──────── RECORDS FOR PROCESSING ────────
(** C8: what a traversal does is fixed by the graph alone.  The traversal of
    the specification, with its own visited set, is [run] here (the source's
    [dfs]); the closure [traverse] is the specification's [visit].  Two
    module maps that hold the same graph, that is corresponding nodes with
    corresponding targets in the same order, whichever module objects and
    connection objects they are built from, and whatever the console held
    before, give the same completion, enter corresponding nodes in the same
    order and write the same lines; the children Set of corresponding
    entries iterates over corresponding nodes in the same order.  A second
    traversal run right after the first writes the same lines again, since
    it starts with a visited Map of its own: on the Map left by the first,
    the closure returns at once and writes nothing. *)
Theorem traverse_deterministic f mm mm' r out out' :
  Inj (=) (=) f → (∀ n, label (f n) = label n) → same_graph f mm mm' →
  (run mm' (f r) out').1 = (run mm r out).1
  ∧ entered (run mm' (f r) out').2 = f <$> entered (run mm r out).2
  ∧ drop (length out') (console (run mm' (f r) out').2)
    = drop (length out) (console (run mm r out).2)
  ∧ console (run mm r (console (run mm r out).2)).2
    = console (run mm r out).2 ++ drop (length out) (console (run mm r out).2)
  ∧ (∀ fuel,
       traverse mm (S fuel) r (run mm r out).2 = (Normal, (run mm r out).2))
  ∧ (∀ gm gm', targets gm' = f <$> targets gm →
               children gm' = f <$> children gm).
Proof.
  intros Hinj Hlabel Hsame.
  destruct (run_rename f Hinj Hlabel mm mm' Hsame r)
    as (Hc & _ & Hentered & Hconsole).
  rewrite (run_prepend mm r out), (run_prepend mm' (f r) out'). simpl.
  rewrite !drop_app_length.
  split; [done|]. split; [done|]. split; [done|]. split.
  { rewrite (run_prepend mm r (out ++ _)). simpl. done. }
  split.
  - intros fuel. simpl.
    assert (seen (prepend out (run mm r []).2) r = true) as ->; [|done].
    change (seen (run mm r []).2 r = true). apply run_seen.
    destruct (run_head mm r []) as [rest ->]. left.
  - intros gm gm' Heq. unfold children. fold (targets gm) (targets gm').
    by rewrite Heq, new_Set_fmap.
Qed.

Lemma traverse_deterministic_witness :
  same_graph shift diamond diamond_shifted
  ∧ entered (run diamond_shifted null ["earlier line"%string]).2
    = shift <$> [null; mA; mB; mD; mC]
  ∧ console (run diamond_shifted null ["earlier line"%string]).2
    = ["earlier line"; "ROOT "; "a.js"; "b.js"; "d.js"; "c.js"]%string.
Proof.
  assert (same_graph shift diamond diamond_shifted) as Hsame
    by apply same_graph_rename_map.
  assert (∀ n, label (shift n) = label n) as Hlabel by (by intros [[]|]).
  destruct (traverse_deterministic shift diamond diamond_shifted null []
              ["earlier line"%string] shift_inj Hlabel Hsame)
    as (_ & Hentered & Hlines & _).
  change (shift null) with null in Hentered, Hlines.
  split; [exact Hsame|]. split.
  - etrans; [exact Hentered|]. vm_compute. reflexivity.
  - rewrite (run_console diamond_shifted) in Hlines |- *.
    rewrite drop_app_length in Hlines. rewrite Hlines.
    vm_compute. reflexivity.
Defined.

(** ** The visited Map *)

(** C9: a mark, once set, is still set when any later call returns, however
    that call ends; what a call adds to the Map is [true] for the nodes it
    enters, none of which was marked or is entered twice; and at the end of a
    traversal the Map holds [true] for exactly the nodes entered, each
    entered once, and nothing for every other node. *)
Theorem visited_monotone mm :
  (∀ fuel n st m,
     seen st m = true → seen (traverse mm fuel n st).2 m = true)
  ∧ (∀ fuel n st,
       (traverse mm fuel n st).1 ≠ OutOfFuel →
       ∃ new,
         visited (traverse mm fuel n st).2 = mark_all (visited st) new
         ∧ entered (traverse mm fuel n st).2 = entered st ++ new
         ∧ NoDup new ∧ ∀ m, m ∈ new → seen st m = false)
  ∧ (∀ r out,
       NoDup (entered (run mm r out).2)
       ∧ ∀ m, visited (run mm r out).2 !! m
              = if decide (m ∈ entered (run mm r out).2)
                then Some true else None).
Proof.
  split; [apply traverse_seen_mono|]. split.
  - intros fuel n st Hfuel.
    destruct (traverse mm fuel n st) as [c st'] eqn:Hrun.
    apply traverse_exec in Hrun; [|done].
    apply exec_post in Hrun as (new & Hg & _).
    exists new. destruct Hg. by simpl.
  - intros r out. split; [apply run_NoDup|].
    intros m. rewrite (grows_visited _ _ _ (run_grows mm r out)).
    rewrite mark_all_lookup. simpl. by rewrite lookup_empty.
Qed.

Lemma visited_monotone_witness :
  seen (enter mD (fresh [])) mD = true
  ∧ seen (traverse diamond 6 null (enter mD (fresh []))).2 mD = true
  ∧ entered (traverse diamond 6 null (enter mD (fresh []))).2
    = [mD; null; mA; mB; mC].
Proof.
  destruct (visited_monotone diamond) as (Hmono & _ & _).
  assert (seen (enter mD (fresh [])) mD = true) as Hseen by reflexivity.
  split; [exact Hseen|]. split.
  - exact (Hmono 6 null (enter mD (fresh [])) mD Hseen).
  - vm_compute. reflexivity.
Defined.

(** ** The order of the children *)

Lemma exec_ends mm :
  (∀ n st c st', exec mm n st c st' → c ≠ OutOfFuel)
  ∧ (∀ cs st c st', exec_loop mm cs st c st' → c ≠ OutOfFuel).
Proof. apply exec_mutind; intros; done. Qed.

Lemma exec_new_head mm n st c st' new :
  exec mm n st c st' → grows st new st' → seen st n = false →
  ∃ rest, new = n :: rest.
Proof.
  intros (new0 & Hg0 & Hhead & _)%exec_post Hg Hn.
  rewrite (grows_inj _ _ _ _ Hg Hg0). by apply Hhead.
Qed.

Lemma exec_loop_new_reachable mm cs st c st' new v :
  exec_loop mm cs st c st' → grows st new st' → v ∈ new →
  ∃ ch, ch ∈ cs ∧ reachable mm ch v.
Proof.
  intros (new0 & Hg0 & Hpath & _)%exec_post Hg Hv.
  rewrite (grows_inj _ _ _ _ Hg Hg0) in Hv.
  apply list_elem_of_split in Hv as (a & b & ->).
  destruct (Hpath a v b eq_refl) as (ch & p & Hch & Hp & _).
  exists ch. split; [done|]. by apply path_reachable with p.
Qed.

Lemma exec_loop_normal_seen mm cs st st' ch :
  exec_loop mm cs st Normal st' → ch ∈ cs → seen st' ch = true.
Proof.
  intros (new & _ & _ & Hnormal & _)%exec_post Hch.
  by apply (Hnormal eq_refl).
Qed.

Lemma exec_loop_app mm l1 x rest : ∀ st c st',
  exec_loop mm (l1 ++ x :: rest) st c st' →
  (c = TypeError ∧ exec_loop mm l1 st TypeError st')
  ∨ ∃ st_a, exec_loop mm l1 st Normal st_a
            ∧ exec_loop mm (x :: rest) st_a c st'.
Proof.
  induction l1 as [|ch l1 IH]; intros st c st' Hloop; simpl in Hloop.
  - right. exists st. split; [constructor|done].
  - inversion Hloop as [|? ? ? ? Hch|? ? ? st1 ? ? Hch Hrest]; subst.
    + left. split; [done|]. by apply loop_throw.
    + destruct (IH _ _ _ Hrest) as [[-> Hthrow]|(st_a & Hl1 & Hx)].
      * left. split; [done|]. by apply loop_next with st1.
      * right. exists st_a. split; [|done]. by apply loop_next with st1.
Qed.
────────
→ ABOUT THIS EXERCISE: Transcribe, exactly and without additions, the lines of the records above, beginning with the line that contains "assert (∀ n, label" and ending with the line that contains "(** ** The visited Map *)", both included.

→ ANSWER FOR THE TASK:
  assert (∀ n, label (shift n) = label n) as Hlabel by (by intros [[]|]).
  destruct (traverse_deterministic shift diamond diamond_shifted null []
              ["earlier line"%string] shift_inj Hlabel Hsame)
    as (_ & Hentered & Hlines & _).
  change (shift null) with null in Hentered, Hlines.
  split; [exact Hsame|]. split.
  - etrans; [exact Hentered|]. vm_compute. reflexivity.
  - rewrite (run_console diamond_shifted) in Hlines |- *.
    rewrite drop_app_length in Hlines. rewrite Hlines.
    vm_compute. reflexivity.
Defined.

(** ** The visited Map *)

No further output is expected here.